-- Data for review --
(** * Jobblixor backend: the auto-apply engine of [jobblixor.py]

    A shallow embedding of [apply_to_job] and of the [/submit] handler,
    with the Firestore collection ["users"] as a finite map, the browser
    and the network as an oracle that answers every external call, and a
    trace of the external calls made.

    Conventions of the embedding:
    - Python [int] is [Z]; [str] is [string] (a sequence of bytes, UTF-8
      for the few non-ASCII literals); [None] is its own value;
    - a Firestore document is a [gmap string value]; a field holds [None],
      an integer or a string (the only kinds this program writes);
    - an exception raised in a [try] body is [Raise]; [exit()] raises
      [SystemExit], which is not an [Exception] and is [SysExit] here;
    - console output ([print]) is not modelled;
    - one request at a time: nobody else writes to the store while a
      batch runs; a write that raises has written nothing; leaving the
      [with sync_playwright()] block does not itself raise. *)

From Stdlib Require Import ZArith String Ascii List Bool Lia.
From stdpp Require Import base option list gmap strings.

Local Open Scope string_scope.
Local Open Scope list_scope.
Local Open Scope Z_scope.

(** ** Python values and strings *)

Inductive value :=
| VNone
| VInt (n : Z)
| VStr (s : string).

#[global] Instance value_eq_dec : EqDecision value.
Proof. solve_decision. Defined.

(** [needle in hay] on strings. *)
Fixpoint contains (needle hay : string) : bool :=
  String.prefix needle hay
  || match hay with
     | EmptyString => false
     | String _ rest => contains needle rest
     end.

(** [s.replace(a, b)] for one-character [a] and [b]. *)
Fixpoint replace_char (a b : ascii) (s : string) : string :=
  match s with
  | EmptyString => EmptyString
  | String c rest =>
      String (if Ascii.eqb c a then b else c) (replace_char a b rest)
  end.

(** Truth value of an optional string: [None] and [""] are falsy. *)
Definition truthy (o : option string) : bool :=
  match o with
  | None | Some EmptyString => false
  | Some _ => true
  end.

(** [f"{x}"] for a string or [None]. *)
Definition fmt (o : option string) : string :=
  match o with
  | Some s => s
  | None => "None"
  end.

(** [os.path.join(a, b)] on POSIX, for [a] non-empty and not ending in
    a slash: an absolute [b] discards [a]. *)
Definition os_path_join (a b : string) : string :=
  if String.prefix "/" b then b else a +:+ "/" +:+ b.

Definition SCREENSHOT_DIR : string := "debug/screenshots".

(** [d.get(k, default)]: a key that is present wins, also when it holds
    [None]. *)
Definition dict_get (d : gmap string value) (k : string) (default : value) : value :=
  match d !! k with
  | Some v => v
  | None => default
  end.

(** ** Exceptions *)

Inductive exn_class :=
| TypeError
| AttributeError
| UnboundLocalError
| KeyError
| ValueError
| ExternalError.

Record exn := Exn { exn_cls : exn_class; exn_msg : string }.

#[global] Instance exn_class_eq_dec : EqDecision exn_class.
Proof. solve_decision. Defined.

#[global] Instance exn_eq_dec : EqDecision exn.
Proof. solve_decision. Defined.

Definition type_name (v : value) : string :=
  match v with
  | VNone => "NoneType"
  | VInt _ => "int"
  | VStr _ => "str"
  end.

Definition dquote : string := String (ascii_of_nat 34) EmptyString.

Definition le_type_error (v : value) : exn :=
  Exn TypeError
    ("'<=' not supported between instances of '" +:+ type_name v +:+ "' and 'int'").

Definition arith_type_error (sym : string) (v : value) : exn :=
  match v with
  | VStr _ =>
      if String.eqb sym "+"
      then Exn TypeError
             ("can only concatenate str (not " +:+ dquote +:+ "int" +:+ dquote +:+ ") to str")
      else Exn TypeError
             ("unsupported operand type(s) for " +:+ sym +:+ ": 'str' and 'int'")
  | _ =>
      Exn TypeError
        ("unsupported operand type(s) for " +:+ sym +:+ ": '" +:+ type_name v +:+ "' and 'int'")
  end.

Definition none_replace_error : exn :=
  Exn AttributeError "'NoneType' object has no attribute 'replace'".

Definition counts_unbound_error : exn :=
  Exn UnboundLocalError
    "cannot access local variable 'counts' where it is not associated with a value".

(** ** External calls, the oracle and the trace *)

Inductive op :=
| StoreGet (email : string)
| StoreUpdate (email : string) (fields : list (string * value))
| StoreSet (email : string) (fields : list (string * value))
| PlaywrightStart
| Launch
| NewPage
| Goto (url : string)
| Screenshot (path : string)
| Fill (selector : string) (text : option string)
| SetInputFiles (selector : string) (path : string)
| Click (selector : string)
| BrowserClose
| PlaywrightStop
| SaveFile (path : string).

Inductive event :=
| Done (o : op)
| Raised (o : op) (e : exn).

(** What the outside world answers during one call of [apply_to_job]:
    which external calls raise, and the URL of the page once loaded
    ([page.url], after redirects). *)
Record env := Env {
  fails : op -> option exn;
  page_url : string
}.

Record world := World {
  store : gmap string (gmap string value);
  trace : list event
}.

Definition log (ev : event) (w : world) : world :=
  World (store w) (trace w ++ [ev]).

(** ** The monad of a handler: state, exceptions and [SystemExit] *)

Inductive res (A : Type) :=
| Ret (a : A)
| Raise (e : exn)
| SysExit.
Arguments Ret {A} a.
Arguments Raise {A} e.
Arguments SysExit {A}.

Definition M (A : Type) : Type := world -> res A * world.

Definition ret {A} (a : A) : M A := fun w => (Ret a, w).
Definition raise {A} (e : exn) : M A := fun w => (Raise e, w).
Definition sys_exit {A} : M A := fun w => (SysExit, w).

Definition bind {A B} (m : M A) (k : A -> M B) : M B :=
  fun w =>
    match m w with
    | (Ret a, w') => k a w'
    | (Raise e, w') => (Raise e, w')
    | (SysExit, w') => (SysExit, w')
    end.

Declare Scope py_scope.
Delimit Scope py_scope with py.
Notation "x <- m ;; k" := (bind m (fun x => k))
  (at level 100, m at next level, right associativity) : py_scope.
Notation "m ;; k" := (bind m (fun _ => k))
  (at level 100, right associativity) : py_scope.
Local Open Scope py_scope.

(** [try: body  except Exception as e: handler e]. [SystemExit] derives
    from [BaseException] and passes through. *)
Definition try_except {A} (body : M A) (handler : exn -> M A) : M A :=
  fun w =>
    match body w with
    | (Raise e, w') => handler e w'
    | r => r
    end.

(** An external call: the oracle decides whether it raises. *)
Definition call (E : env) (o : op) : M unit :=
  fun w =>
    match fails E o with
    | Some e => (Raise e, log (Raised o e) w)
    | None => (Ret tt, log (Done o) w)
    end.

(** [with sync_playwright() as p: body]. [__exit__] runs however the
    body ends and stops the driver, which ends every browser it
    launched. *)
Definition with_playwright {A} (E : env) (body : M A) : M A :=
  call E PlaywrightStart ;;
  fun w => let '(r, w') := body w in (r, log (Done PlaywrightStop) w').

(** [doc_ref.get()]: the snapshot, [None] when [doc.exists] is false. *)
Definition store_get (E : env) (email : string) : M (option (gmap string value)) :=
  call E (StoreGet email) ;;
  fun w => (Ret (store w !! email), w).

(** Field-wise merge of a Python dict, in order, into a document. *)
Definition merge_fields (fields : list (string * value)) (d : gmap string value)
  : gmap string value :=
  fold_left (fun acc kv => <[fst kv := snd kv]> acc) fields d.

Definition not_found_error : exn := Exn ExternalError "404 No document to update".

(** [doc_ref.update(fields)]: merges into an existing document, raises
    NotFound when there is none. *)
Definition store_update (E : env) (email : string) (fields : list (string * value)) : M unit :=
  call E (StoreUpdate email fields) ;;
  fun w =>
    match store w !! email with
    | Some d => (Ret tt, World (<[email := merge_fields fields d]> (store w)) (trace w))
    | None => (Raise not_found_error, w)
    end.

(** [doc_ref.set(fields)]: replaces the document. *)
Definition store_set (E : env) (email : string) (fields : list (string * value)) : M unit :=
  call E (StoreSet email fields) ;;
  fun w => (Ret tt, World (<[email := merge_fields fields ∅]> (store w)) (trace w)).

(** ** Python operators on stored values *)

(** [v <= 0] *)
Definition py_le_zero (v : value) : M bool :=
  match v with
  | VInt n => ret (n <=? 0)
  | _ => raise (le_type_error v)
  end.

(** [v + 1] *)
Definition py_add_one (v : value) : M value :=
  match v with
  | VInt n => ret (VInt (n + 1))
  | _ => raise (arith_type_error "+" v)
  end.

-- Your instructions --
Out of the data above, set down the lines from the one with "(E : env) (body" to the one with "(** [doc_ref.get()]: the", both included, exactly as written and with no additions.

-- Answer to this problem --
Definition with_playwright {A} (E : env) (body : M A) : M A :=
  call E PlaywrightStart ;;
  fun w => let '(r, w') := body w in (r, log (Done PlaywrightStop) w').

(** [doc_ref.get()]: the snapshot, [None] when [doc.exists] is false. *)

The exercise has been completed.